Supporting Children During Coronavirus can be difficult. Arlen Grad Gaines and Meredith Englander Polsky, authors of the I Have A Question About… series, provide some insights.
The Coronavirus Pandemic is a difficult topic for parents to explain to any child, perhaps even more so when the child has Autism Spectrum Disorder or other special needs. Many of these children process information in a concrete manner, prefer established routines, and need support to understand and interpret emotions. With most schools still closed, routines upended, and regular activities altered, the uncertainty and anxiety about the Coronavirus pandemic persists. The following are suggestions for parents and caregivers, as they support a child during this time.
Communicate with the child
Talking with children, including kids with special needs, about a pandemic may feel daunting, especially as this is uncharted territory for adults as well. However, it can often be scarier and more anxiety-provoking for a child to sense the changes, but not be told explicitly. Therefore, use honest, clear language, parceling out information as children are able to process it. Because many young children and children with special needs are concrete thinkers, the use of simple, clear phrases can be helpful.
Address concerns about Coronavirus
Even if they don’t ask, children likely worry about getting sick themselves, or that someone they love will get sick and die. Parents and caregivers can address that fear. They can share that most people, especially children, will be able to feel better if they get sick, but it is possible for some people to die from this virus. Help address ways parents, caregivers, and children can help themselves and others stay healthy, such as by washing hands, wearing masks, and staying home most of the time so that germs aren’t shared. Be mindful, for example, of what children are seeing on the news or online, as that can contribute to increased anxiety.
Provide emotional guidance
Some children, including those with special needs, may regress or turn to self-soothing behaviors as they cope with many changes in routine and feelings of anxiety because of this pandemic. Children may become more withdrawn, irritable, anxious, or aggressive. Help them recognize their feelings, provide a calming presence, and convey messages of reassurance and unconditional love.
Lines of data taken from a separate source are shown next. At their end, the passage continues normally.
(* ===== verification/Tokens.v ===== *)
(** * Personal access tokens (tokens.rs) *)

From S2P Require Import Prelude Strs Schema External Fixtures Oauth.
Open Scope string_scope.
Open Scope hub_scope.

Module tokens.

Definition PREFIX : string := "mcphub_pat_".
Definition MAX_TTL_SECS : Z := 365 * 86400.
Definition TOUCH_THROTTLE_SECS : Z := 60.

Definition looks_like_pat (token : string) : bool := starts_with PREFIX token.

(** A stored token, never its secret. *)
Record Pat := {
  id : string; name : string; created_at : Z; last_used_at : option Z; expires_at : Z }.
Definition of_row (tid : string) (r : pat.t) : Pat := {|
  id := tid; name := r.(pat.name); created_at := r.(pat.created_at);
  last_used_at := r.(pat.last_used_at); expires_at := r.(pat.expires_at) |}.

(** [INSERT]: primary key, the unique hash, then the owner's reference. *)
Definition insert_pat (tid : string) (r : pat.t) : M Db anyhow unit := λ d,
  if decide (known d.(personal_access_tokens) tid)
  then (Err (Unique "personal_access_tokens.id"), d)
  else match find_kv (λ _ s, eqs s.(pat.token_hash) r.(pat.token_hash))
               d.(personal_access_tokens) with
  | Some _ => (Err (Unique "personal_access_tokens.token_hash"), d)
  | None =>
      if decide (known d.(users) r.(pat.user_id))
      then (Ok tt, set_personal_access_tokens (insert tid r) d)
      else (Err (ForeignKey "personal_access_tokens.user_id"), d)
  end.

Section hashed.
Context `{Digest}.
(** [random] is [random_token()], [tid] is [new_id()]. *)
Definition create (uid nm : string) (ttl_secs : Z) (tid random : string) (now : Z)
    : M Db anyhow (Pat * string) :=
  let plaintext := PREFIX +:+ random in
  let r := {| pat.user_id := uid; pat.token_hash := oauth.token_hash plaintext;
              pat.name := nm; pat.created_at := now; pat.last_used_at := None;
              pat.expires_at := i64_wrap (now + ttl_secs) |} in
  insert_pat tid r ;;;
  ret (of_row tid r, plaintext).
End hashed.

Definition list_for_user (uid : string) (d : Db) : list Pat :=
  merge_sort (by_num_desc created_at)
    (map (λ kv, of_row kv.1 kv.2)
      (filter (λ kv, kv.2.(pat.user_id) = uid) (map_to_list d.(personal_access_tokens)))).

Definition resolve_valid (hash : string) (now : Z) (d : Db) : option (string * string) :=
  match find_kv (λ _ r, eqs r.(pat.token_hash) hash && (now <? r.(pat.expires_at))%Z)
          d.(personal_access_tokens) with
  | Some (tid, r) => Some (r.(pat.user_id), tid)
  | None => None
  end.

Definition with_used (now : Z) (r : pat.t) : pat.t := {|
  pat.user_id := r.(pat.user_id); pat.token_hash := r.(pat.token_hash);
  pat.name := r.(pat.name); pat.created_at := r.(pat.created_at);
  pat.last_used_at := Some now; pat.expires_at := r.(pat.expires_at) |}.
Definition stale (now : Z) (r : pat.t) : bool :=
  match r.(pat.last_used_at) with
  | None => true
  | Some t => (t <? i64_wrap (now - TOUCH_THROTTLE_SECS))%Z
  end.
Definition touch (tid : string) (now : Z) : M Db anyhow unit :=
  modify (set_personal_access_tokens
    (alter (λ r, if stale now r then with_used now r else r) tid)).

Definition mine (uid tid k : string) (r : pat.t) : bool :=
  eqs k tid && eqs r.(pat.user_id) uid.
Definition revoke (uid tid : string) : M Db anyhow bool := λ d,
  (Ok (bool_decide (matching (mine uid tid) d.(personal_access_tokens) ≠ ∅)),
   set_personal_access_tokens (without (mine uid tid)) d).

Definition of_user (uid : string) (_ : string) (r : pat.t) : bool := eqs r.(pat.user_id) uid.
Definition revoke_all_for_user (uid : string) : M Db anyhow nat := λ d,
  (Ok (size (matching (of_user uid) d.(personal_access_tokens))),
   set_personal_access_tokens (without (of_user uid)) d).

(** ** Facts *)
Lemma insert_pat_Ok tid r d d' :
  insert_pat tid r d = (Ok tt, d') →
  d' = set_personal_access_tokens (insert tid r) d ∧ known d.(users) r.(pat.user_id) ∧
  ∀ k s, d.(personal_access_tokens) !! k = Some s → s.(pat.token_hash) ≠ r.(pat.token_hash).
Proof.
  unfold insert_pat. destruct (decide _); [done|].
  destruct (find_kv _ _) eqn:E; [done|]. destruct (decide _) as [Hk|]; [|done].
  intros [= <-]. split_and!; [done..|]. intros k s Hs.
  by apply eqs_false, (find_kv_None _ _ E k s Hs).
Qed.
Lemma insert_pat_Err tid r d e d' : insert_pat tid r d = (Err e, d') → d' = d.
Proof.
  unfold insert_pat. destruct (decide _); [by intros [= _ <-]|].
  destruct (find_kv _ _); [by intros [= _ <-]|]. destruct (decide _); by intros [= _ <-].
Qed.
Lemma wf_insert_pat tid r : preserves wf (insert_pat tid r).
Proof.
  intros d Hwf. destruct (insert_pat tid r d) as [[[]|e] d'] eqn:E; cbn.
  - apply insert_pat_Ok in E as (-> & Hk & Hu). wf_table Hwf.
    + by apply rows_insert.
    + apply uniq_insert; [done|]. intros j s Hs Heq. by destruct (Hu _ _ Hs).
  - by apply insert_pat_Err in E as ->.
Qed.
Lemma wf_pat_touch tid now : preserves wf (touch tid now).
Proof.
  intros d Hwf. cbn. wf_table Hwf.
  - apply rows_alter; [done|]. intros r _ ?. by destruct (stale now r).
  - apply uniq_alter; [done|]. intros r. by destruct (stale now r).
Qed.
Lemma wf_pat_revoke uid tid : preserves wf (revoke uid tid).
Proof. intros d Hwf. cbn. wf_table Hwf. Qed.
Lemma wf_revoke_all_for_user uid : preserves wf (revoke_all_for_user uid).
Proof. intros d Hwf. cbn. wf_table Hwf. Qed.
#[global] Hint Resolve wf_insert_pat wf_pat_touch wf_pat_revoke wf_revoke_all_for_user : hub.
Lemma wf_pat_create `{Digest} uid nm ttl tid random now :
  preserves wf (create uid nm ttl tid random now).
Proof. unfold create. auto with hub. Qed.
#[global] Hint Resolve wf_pat_create : hub.

Lemma resolve_valid_Some hash now d uid tid :
  wf d →
  resolve_valid hash now d = Some (uid, tid) ↔
  ∃ r, d.(personal_access_tokens) !! tid = Some r ∧ r.(pat.user_id) = uid ∧
    r.(pat.token_hash) = hash ∧ (now < r.(pat.expires_at))%Z.
Proof.
  intros Hwf. unfold resolve_valid. split.
  - destruct (find_kv _ _) as [[k r]|] eqn:E; [|done]. intros [= <- <-].
    apply find_kv_Some in E as [Hr [Hh Hn]%andb_true_iff].
    apply eqs_true in Hh. apply Z.ltb_lt in Hn. eauto.
  - intros (r & Hr & <- & <- & Hn).
    rewrite (find_kv_unique _ _ tid r); [done|done| |].
    + rewrite eqs_refl. cbn. by apply Z.ltb_lt.
    + intros j s Hs [Hh _]%andb_true_iff. apply eqs_true in Hh.
      by eapply (wf_pat_hash _ Hwf).
Qed.

Section lifecycle.
Context `{Digest}.

(** A freshly minted token authenticates its owner until it expires,
    whatever other tokens exist, and once revoked (alone or with all of its
    owner's tokens) it authenticates nobody at any later time. *)
Theorem pat_lifecycle uid nm ttl tid random now d p plain d' :
  wf d →
  create uid nm ttl tid random now d = (Ok (p, plain), d') →
  (∀ t, resolve_valid (oauth.token_hash plain) t d' =
        if (t <? i64_wrap (now + ttl))%Z then Some (uid, tid) else None) ∧
  (∀ t, resolve_valid (oauth.token_hash plain) t (revoke uid tid d').2 = None) ∧
  (∀ t, resolve_valid (oauth.token_hash plain) t (revoke_all_for_user uid d').2 = None).
Proof.
  intros Hwf Hc. unfold create, bind in Hc.
  destruct (insert_pat _ _ d) as [[[]|e] d1] eqn:E; [|done]. unfold ret in Hc. simplify_eq.
  apply insert_pat_Ok in E as (-> & Hk & Hu). cbn in Hu, Hk.
  set (h := oauth.token_hash _) in *.
  assert (∀ (d2 : Db), (∀ k s, d2.(personal_access_tokens) !! k = Some s →
            d.(personal_access_tokens) !! k = Some s) →
          ∀ t, resolve_valid h t d2 = None) as Hnone.
  { intros d2 Hsub t. unfold resolve_valid. rewrite find_kv_absent; [done|].
    intros k r Hr. rewrite (proj2 (eqs_false _ _)); [done|]. eauto. }
  split_and!.
  - intros t. unfold resolve_valid. cbn [personal_access_tokens set_personal_access_tokens].
    destruct (t <? _)%Z eqn:Et.
    + erewrite find_kv_unique; [|apply lookup_insert_eq| |]; cbn; [done| |].
      * by rewrite eqs_refl.
      * intros j s [[<- _]|[_ Hs]]%lookup_insert_Some [Hh _]%andb_true_iff; [done|].
        apply eqs_true in Hh. by destruct (Hu _ _ Hs).
    + rewrite find_kv_absent; [done|]. cbn.
      intros k s [[<- <-]|[_ Hs]]%lookup_insert_Some; cbn; [by rewrite Et, andb_false_r|].
      by rewrite (proj2 (eqs_false _ _) (Hu _ _ Hs)).
  - apply Hnone. cbn. intros k s [[[<- <-]|[_ Hs]]%lookup_insert_Some Hm]%without_Some; [|done].
    unfold mine in Hm. cbn in Hm. by rewrite !eqs_refl in Hm.
  - apply Hnone. cbn. intros k s [[[<- <-]|[_ Hs]]%lookup_insert_Some Hm]%without_Some; [|done].
    unfold of_user in Hm. cbn in Hm. by rewrite !eqs_refl in Hm.
Qed.
End lifecycle.

(** *** Witnesses *)
Lemma pat_lifecycle_witness :
  let d := (create (H:=digest0) "u" "cli" 100 "t" "r" 1000 db0).2 in
  resolve_valid "mcphub_pat_r" 1099 d = Some ("u", "t") ∧
  resolve_valid "mcphub_pat_r" 1100 d = None.
Proof.
  pose proof (proj1 (pat_lifecycle (H:=digest0) "u" "cli" 100 "t" "r" 1000 db0 _ _ _ wf_db0 eq_refl))
    as Hr.
  split; [exact (Hr 1099%Z)|exact (Hr 1100%Z)].
Defined.

End tokens.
Partner with other adults in their life, if possible, including therapists, to help support them during this time.
Pay attention to structure and routine
Many children have difficulty with changes in routine, and may struggle with the significant disruption caused by this pandemic. Many schools remain closed, and in-person social activities have been suspended. Help create a sense of structure in the child’s day, even if that routine greatly differs from before. A picture schedule or calendar can be a helpful tool. L
Provide sensory-based supports
Utilize sensory-based supports and strategies that have been comforting in the past and have those available to the child. Consider having a pile of pillows a child could jump into, or a box of fidget toys accessible.
Considerations for parents and caregivers
Recognize the impact and anxiety this pandemic has on parents and caregivers, and continue to try to focus on self-care in the midst of caring for others. Try to exercise, get enough sleep, and stay connected with friends and family by phone or social media to combat social isolation. Reduce exposure to the news, if feeling overwhelmed, and find ways to take breaks.
Arlen Grad Gaines is a licensed clinical social worker based in Maryland, USA. Meredith Englander Polsky is a social worker and special educator in Maryland, USA. They are the co-authors of the award-winning “I Have a Question” book series, which addresses complicated topics for all children, inclusive of kids with special needs.